Lily of the Valley (Convallaria majalis) possesses powerful cardiac glycosides similar to those potentially deadly compounds produced by foxglove (Digitalis purpurea). A few people who medicated themselves with Lily of the Valley to treat heart disease, poor circulation, and swelling ended up with nausea, vomiting, dangerously irregular heart beats, and even cardiac shock.
Then, there’s sassafras (Sassafras albidum), the flavoring agent in old-fashioned root beer. In the past, traditional healers have prescribed it for urinary tract problems, mucus membrane inflammation, rheumatism, and syphilis. Though Brown says it-s still available as an herbal tea, her MEDLINE search shows that this plant has triggered muscle coordination problems, drooping of the upper eyelids, hypothermia and, at least in animals, cancer.
Also on her harmful-herb list are comfrey (Symphytum officinale), coltsfoot (Tussilago farfara), and groundsel (Senecio vulgaris)–a trio of herb garden regulars with a host of alleged medicinal properties. All, however, contain pyrrolizidine alkaloids, chemicals that the liver converts into potentially deadly poisons (see Honey of a Threat: Honey of a Threat).
The list’s novelty
In Germany, where physicians can and often do prescribe herbal medicines, the government commissioned a series of monographs, known as the German Commission E (GCE). Each report describes the known medicinal properties–and toxicity–associated with an individual herb.
To date, however, GCE doesn’t include a master list of botanical products with potentially harmful attributes, Brown notes. Nor, she adds, is such a list available from the U.S. Food and Drug Administration, Centers for Disease Control and Prevention, or Department of Agriculture.
She says that her new list offers, for the first time, one-stop shopping for people interested in identifying major herbal risks. As such, she suspects it could serve as a follow-up to FDA’s Dietary Supplement Health and Education Act, which identifies herbal products warranting regulation. Her list would highlight “herbs that need to be treated with caution.”

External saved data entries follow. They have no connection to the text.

(** [for (Root = 0; Root < NodeCount; ++Root)] *)
Definition scc_root (Root : nat) (s : SccState) : option SccState :=
  match Index s !!! Root with
  | Some _ => Some s
  | None => scc_loop scc_fuel (discover_node Root [] s)
  end.

Fixpoint scc_roots (roots : list nat) (s : SccState) : option SccState :=
  match roots with
  | [] => Some s
  | Root :: roots' => s ← scc_root Root s; scc_roots roots' s
  end.

(** The loop that marks components of one node with an edge to itself. *)
Definition mark_self_edge (comp counts : list nat) (loops : list bool) (Node : nat) : list bool :=
  let c := comp !!! Node in
  if length counts <=? c then loops
  else if (counts !!! c =? 1) && HasSelfEdge g Node then <[c := true]> loops else loops.

Definition ComputeStronglyConnected : option ControlFlowGraph :=
  if NodeCount g =? 0 then
    Some (set_ComponentIsLoop [] (set_ComponentNodeCounts [] (set_ComponentOfBlock [] g)))
  else
    s ← scc_roots (seq 0 (NodeCount g)) init_scc;
    let loops := foldl (mark_self_edge (CompOf s) (Counts s)) (IsLoop s) (seq 0 (NodeCount g)) in
    Some
      (set_LoopCount (length (filter (fun b => b = true) loops))
        (set_StronglyConnectedCount (NextComponent s)
          (set_ComponentIsLoop loops
            (set_ComponentNodeCounts (Counts s) (set_ComponentOfBlock (CompOf s) g))))).
End Scc.

(** ** Control-flow graphs: connected components

    [CfgFindRoot], [CfgUnion] and [ComputeConnectedComponents] of
    src/src/ControlFlowGraph.cpp: disjoint sets with ranks and path compression. *)

(** [while (Parent[Root] != Root) Root = Parent[Root];] *)
Fixpoint root_loop (fuel : nat) (Parent : list nat) (Root : nat) : option nat :=
  match fuel with
  | O => None
  | S fuel' =>
      if Parent !!! Root =? Root then Some Root else root_loop fuel' Parent (Parent !!! Root)
  end.

(** [while (Parent[Cursor] != Cursor)]: the second pass points the path at the root. *)
Fixpoint compress_loop (fuel : nat) (Root Cursor : nat) (Parent : list nat) : option (list nat) :=
  match fuel with
  | O => None
  | S fuel' =>
      if Parent !!! Cursor =? Cursor then Some Parent
      else compress_loop fuel' Root (Parent !!! Cursor) (<[Cursor := Root]> Parent)
  end.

Indeed, she notes, some people equate natural products, such as herbal remedies, with safety. She hopes her list will drive home the fallacy in such logic.
However, she resists the idea that her list might serve as the blueprint for a campaign to ban common herbs. She contends, “You can’t apply a sledgehammer to [regulate] herbs when you’re not even applying a hammer to pharmaceutical drugs.” Her review of the herbal literature suggests that perhaps only 0.2 percent of their use has resulted in adverse reactions, compared to 4.4 percent of pharmaceutical drug use. Indeed, Brown points out, the reports she unearthed in her MEDLINE search usually identify only sporadic poisonings. Most of those reports failed to identify a mechanism of action, whether the victims had some underlying genetic or medical susceptibility to toxicity, or even whether the toxicity necessarily traced to a single agent–as opposed to, for example, some interaction with other items in the diet.
While she’d like her data to forewarn users of the power of botanicals, she hopes it won’t cause them to ignore their potential value. Indeed, she explains, “I’m basically pro-herb.”